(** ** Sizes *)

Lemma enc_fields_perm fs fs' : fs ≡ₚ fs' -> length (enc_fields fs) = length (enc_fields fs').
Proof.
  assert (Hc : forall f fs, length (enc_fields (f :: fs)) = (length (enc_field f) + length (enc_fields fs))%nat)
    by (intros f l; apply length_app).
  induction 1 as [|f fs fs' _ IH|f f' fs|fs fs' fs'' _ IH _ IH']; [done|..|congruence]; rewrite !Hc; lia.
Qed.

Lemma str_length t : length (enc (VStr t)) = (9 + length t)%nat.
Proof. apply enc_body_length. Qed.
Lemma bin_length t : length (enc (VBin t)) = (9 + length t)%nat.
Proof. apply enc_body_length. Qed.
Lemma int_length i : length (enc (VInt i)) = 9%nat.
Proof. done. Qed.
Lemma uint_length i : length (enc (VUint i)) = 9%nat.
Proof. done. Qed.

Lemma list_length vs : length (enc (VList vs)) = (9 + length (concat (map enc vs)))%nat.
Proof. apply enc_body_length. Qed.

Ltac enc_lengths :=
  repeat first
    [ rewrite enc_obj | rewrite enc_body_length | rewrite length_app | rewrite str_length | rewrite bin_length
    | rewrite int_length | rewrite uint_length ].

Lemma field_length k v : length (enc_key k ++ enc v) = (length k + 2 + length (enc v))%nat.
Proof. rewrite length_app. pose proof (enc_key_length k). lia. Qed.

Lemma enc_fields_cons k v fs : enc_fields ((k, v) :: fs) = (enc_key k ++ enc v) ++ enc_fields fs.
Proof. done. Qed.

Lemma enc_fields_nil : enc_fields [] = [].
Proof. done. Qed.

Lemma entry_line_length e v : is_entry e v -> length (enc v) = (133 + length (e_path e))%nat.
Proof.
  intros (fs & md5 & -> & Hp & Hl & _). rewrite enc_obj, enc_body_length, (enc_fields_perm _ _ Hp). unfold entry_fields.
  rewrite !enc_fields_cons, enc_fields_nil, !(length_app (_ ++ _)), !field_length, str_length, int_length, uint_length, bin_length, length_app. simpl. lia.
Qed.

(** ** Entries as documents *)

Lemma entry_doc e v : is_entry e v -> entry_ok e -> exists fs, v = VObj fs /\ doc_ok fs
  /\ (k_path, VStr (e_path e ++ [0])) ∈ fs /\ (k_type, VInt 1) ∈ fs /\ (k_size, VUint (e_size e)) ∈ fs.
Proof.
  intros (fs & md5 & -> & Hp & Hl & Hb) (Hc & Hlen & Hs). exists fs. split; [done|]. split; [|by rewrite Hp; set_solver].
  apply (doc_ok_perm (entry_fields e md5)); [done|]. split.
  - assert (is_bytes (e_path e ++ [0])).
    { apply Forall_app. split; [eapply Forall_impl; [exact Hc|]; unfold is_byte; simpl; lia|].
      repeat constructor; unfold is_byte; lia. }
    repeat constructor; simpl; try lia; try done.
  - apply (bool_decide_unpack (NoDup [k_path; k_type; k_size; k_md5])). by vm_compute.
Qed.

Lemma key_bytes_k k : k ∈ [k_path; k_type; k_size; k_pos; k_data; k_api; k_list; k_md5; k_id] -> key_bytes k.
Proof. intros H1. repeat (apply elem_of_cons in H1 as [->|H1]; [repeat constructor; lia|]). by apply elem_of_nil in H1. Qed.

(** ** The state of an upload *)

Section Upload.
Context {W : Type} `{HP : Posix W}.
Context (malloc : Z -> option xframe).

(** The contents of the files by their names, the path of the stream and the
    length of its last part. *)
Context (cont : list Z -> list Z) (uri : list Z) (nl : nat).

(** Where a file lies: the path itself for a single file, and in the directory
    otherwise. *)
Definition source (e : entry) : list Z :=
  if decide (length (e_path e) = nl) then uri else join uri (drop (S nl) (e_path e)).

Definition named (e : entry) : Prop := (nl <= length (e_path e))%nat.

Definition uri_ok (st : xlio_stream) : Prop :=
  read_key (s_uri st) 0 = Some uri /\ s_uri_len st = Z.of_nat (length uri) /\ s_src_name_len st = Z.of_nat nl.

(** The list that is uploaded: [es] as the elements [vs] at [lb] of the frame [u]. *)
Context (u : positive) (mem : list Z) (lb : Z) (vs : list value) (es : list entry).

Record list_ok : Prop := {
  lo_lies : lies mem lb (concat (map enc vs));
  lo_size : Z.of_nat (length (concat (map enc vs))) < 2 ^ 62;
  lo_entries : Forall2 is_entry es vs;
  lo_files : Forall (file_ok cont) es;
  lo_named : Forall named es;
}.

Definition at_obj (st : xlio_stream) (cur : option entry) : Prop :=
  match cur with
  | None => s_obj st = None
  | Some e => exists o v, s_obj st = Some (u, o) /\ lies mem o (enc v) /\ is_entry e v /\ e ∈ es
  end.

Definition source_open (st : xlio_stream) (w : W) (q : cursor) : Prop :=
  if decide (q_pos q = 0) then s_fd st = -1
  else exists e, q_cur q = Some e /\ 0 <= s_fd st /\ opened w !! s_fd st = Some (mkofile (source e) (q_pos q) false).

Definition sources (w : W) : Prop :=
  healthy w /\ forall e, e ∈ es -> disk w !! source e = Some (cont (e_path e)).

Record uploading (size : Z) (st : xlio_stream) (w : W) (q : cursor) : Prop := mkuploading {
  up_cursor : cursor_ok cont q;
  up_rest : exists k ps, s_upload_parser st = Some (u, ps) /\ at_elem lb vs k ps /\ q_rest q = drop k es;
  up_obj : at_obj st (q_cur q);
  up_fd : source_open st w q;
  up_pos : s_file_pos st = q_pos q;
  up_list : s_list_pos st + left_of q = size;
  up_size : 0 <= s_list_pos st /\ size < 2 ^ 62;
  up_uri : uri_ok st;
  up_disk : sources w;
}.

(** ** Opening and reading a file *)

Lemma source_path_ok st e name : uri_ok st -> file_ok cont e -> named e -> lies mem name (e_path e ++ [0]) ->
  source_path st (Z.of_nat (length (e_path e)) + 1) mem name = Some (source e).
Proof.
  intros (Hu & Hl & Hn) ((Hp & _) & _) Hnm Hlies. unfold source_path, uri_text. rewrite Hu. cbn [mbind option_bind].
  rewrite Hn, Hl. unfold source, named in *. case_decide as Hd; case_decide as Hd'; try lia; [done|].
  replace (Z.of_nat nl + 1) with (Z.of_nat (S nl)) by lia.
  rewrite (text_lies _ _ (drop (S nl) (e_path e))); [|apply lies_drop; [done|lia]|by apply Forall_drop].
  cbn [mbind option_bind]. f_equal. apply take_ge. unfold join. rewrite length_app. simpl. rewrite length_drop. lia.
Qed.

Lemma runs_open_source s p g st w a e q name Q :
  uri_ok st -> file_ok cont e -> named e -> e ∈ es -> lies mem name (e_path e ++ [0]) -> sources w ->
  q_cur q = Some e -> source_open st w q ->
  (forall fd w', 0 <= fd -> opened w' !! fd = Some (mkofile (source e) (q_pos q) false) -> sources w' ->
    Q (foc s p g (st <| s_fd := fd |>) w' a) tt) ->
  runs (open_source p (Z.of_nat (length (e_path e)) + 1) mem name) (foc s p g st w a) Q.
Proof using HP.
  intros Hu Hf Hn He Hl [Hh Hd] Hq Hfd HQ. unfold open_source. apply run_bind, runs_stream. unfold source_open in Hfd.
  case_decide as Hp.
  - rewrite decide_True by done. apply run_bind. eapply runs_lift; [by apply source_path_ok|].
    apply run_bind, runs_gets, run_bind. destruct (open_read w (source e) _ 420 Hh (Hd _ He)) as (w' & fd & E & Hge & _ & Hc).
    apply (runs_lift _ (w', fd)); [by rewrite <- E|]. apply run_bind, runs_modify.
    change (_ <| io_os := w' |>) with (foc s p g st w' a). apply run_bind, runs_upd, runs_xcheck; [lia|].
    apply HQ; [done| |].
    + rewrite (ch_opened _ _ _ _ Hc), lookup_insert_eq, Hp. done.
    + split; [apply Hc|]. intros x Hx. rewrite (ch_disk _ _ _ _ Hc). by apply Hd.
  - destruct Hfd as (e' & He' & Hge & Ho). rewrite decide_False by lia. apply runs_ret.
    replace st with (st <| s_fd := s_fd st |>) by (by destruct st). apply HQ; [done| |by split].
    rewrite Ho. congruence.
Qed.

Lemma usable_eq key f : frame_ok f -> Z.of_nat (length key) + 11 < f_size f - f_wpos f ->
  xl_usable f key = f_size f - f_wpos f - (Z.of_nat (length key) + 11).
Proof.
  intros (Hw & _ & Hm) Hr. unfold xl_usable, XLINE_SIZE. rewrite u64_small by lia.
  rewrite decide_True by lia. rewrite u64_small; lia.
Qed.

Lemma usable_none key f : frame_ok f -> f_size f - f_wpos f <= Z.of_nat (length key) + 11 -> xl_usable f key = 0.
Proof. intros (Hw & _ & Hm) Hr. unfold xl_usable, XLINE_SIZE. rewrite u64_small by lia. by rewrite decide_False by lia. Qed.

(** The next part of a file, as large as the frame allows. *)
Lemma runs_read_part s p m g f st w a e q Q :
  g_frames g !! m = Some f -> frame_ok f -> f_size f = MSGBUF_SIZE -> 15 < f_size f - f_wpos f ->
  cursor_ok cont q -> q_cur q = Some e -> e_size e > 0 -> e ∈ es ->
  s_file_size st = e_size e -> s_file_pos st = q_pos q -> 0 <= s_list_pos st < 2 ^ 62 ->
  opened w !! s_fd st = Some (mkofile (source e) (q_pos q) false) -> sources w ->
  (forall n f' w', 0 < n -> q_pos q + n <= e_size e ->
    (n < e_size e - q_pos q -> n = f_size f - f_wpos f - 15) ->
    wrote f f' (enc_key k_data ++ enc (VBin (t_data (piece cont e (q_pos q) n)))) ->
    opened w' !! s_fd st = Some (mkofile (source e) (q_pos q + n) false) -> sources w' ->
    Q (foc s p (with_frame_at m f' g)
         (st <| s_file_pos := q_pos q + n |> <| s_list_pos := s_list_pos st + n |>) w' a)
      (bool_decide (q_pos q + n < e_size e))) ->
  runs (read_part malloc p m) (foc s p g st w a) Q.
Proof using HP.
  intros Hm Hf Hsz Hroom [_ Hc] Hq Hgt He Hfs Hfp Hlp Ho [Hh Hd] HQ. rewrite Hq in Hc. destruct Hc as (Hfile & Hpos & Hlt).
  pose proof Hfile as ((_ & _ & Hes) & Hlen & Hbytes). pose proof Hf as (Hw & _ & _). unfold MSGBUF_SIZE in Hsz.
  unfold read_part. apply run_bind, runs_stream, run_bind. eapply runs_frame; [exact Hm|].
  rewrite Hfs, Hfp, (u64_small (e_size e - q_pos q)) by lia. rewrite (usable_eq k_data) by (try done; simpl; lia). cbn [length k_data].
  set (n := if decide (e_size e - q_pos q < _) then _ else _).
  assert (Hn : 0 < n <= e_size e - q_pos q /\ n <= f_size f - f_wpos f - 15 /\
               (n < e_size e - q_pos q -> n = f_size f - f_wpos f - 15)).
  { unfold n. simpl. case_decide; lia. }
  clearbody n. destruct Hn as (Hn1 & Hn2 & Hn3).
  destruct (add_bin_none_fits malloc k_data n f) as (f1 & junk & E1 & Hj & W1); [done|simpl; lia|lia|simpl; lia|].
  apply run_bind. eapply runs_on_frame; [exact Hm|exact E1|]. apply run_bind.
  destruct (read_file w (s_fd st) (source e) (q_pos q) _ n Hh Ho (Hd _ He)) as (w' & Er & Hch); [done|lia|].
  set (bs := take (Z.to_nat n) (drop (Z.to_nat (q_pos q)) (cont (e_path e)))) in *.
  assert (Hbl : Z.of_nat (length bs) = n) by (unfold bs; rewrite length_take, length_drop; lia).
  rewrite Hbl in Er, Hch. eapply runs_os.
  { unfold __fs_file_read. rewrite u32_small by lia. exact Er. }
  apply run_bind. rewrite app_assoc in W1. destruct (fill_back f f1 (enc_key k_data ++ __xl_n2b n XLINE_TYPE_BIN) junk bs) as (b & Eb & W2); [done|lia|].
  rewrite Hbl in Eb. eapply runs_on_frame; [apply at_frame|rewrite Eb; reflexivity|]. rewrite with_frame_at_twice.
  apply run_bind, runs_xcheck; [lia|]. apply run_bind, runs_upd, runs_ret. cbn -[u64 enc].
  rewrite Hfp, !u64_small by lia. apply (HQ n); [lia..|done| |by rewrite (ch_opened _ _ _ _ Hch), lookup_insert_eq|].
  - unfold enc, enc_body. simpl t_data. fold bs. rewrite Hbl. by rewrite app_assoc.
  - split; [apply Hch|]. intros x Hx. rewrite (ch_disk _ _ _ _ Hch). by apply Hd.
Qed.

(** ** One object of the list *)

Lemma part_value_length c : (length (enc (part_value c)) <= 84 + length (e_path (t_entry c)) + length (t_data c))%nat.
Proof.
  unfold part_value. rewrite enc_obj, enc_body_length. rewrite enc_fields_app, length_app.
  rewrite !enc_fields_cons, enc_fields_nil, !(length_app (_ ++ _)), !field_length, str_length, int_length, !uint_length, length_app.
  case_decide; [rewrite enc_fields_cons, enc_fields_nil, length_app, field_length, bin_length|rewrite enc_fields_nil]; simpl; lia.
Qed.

• _Task directions_
How many lines of the listing contain the word "pose"? Reply with only the number.

• _Exercise answer_
2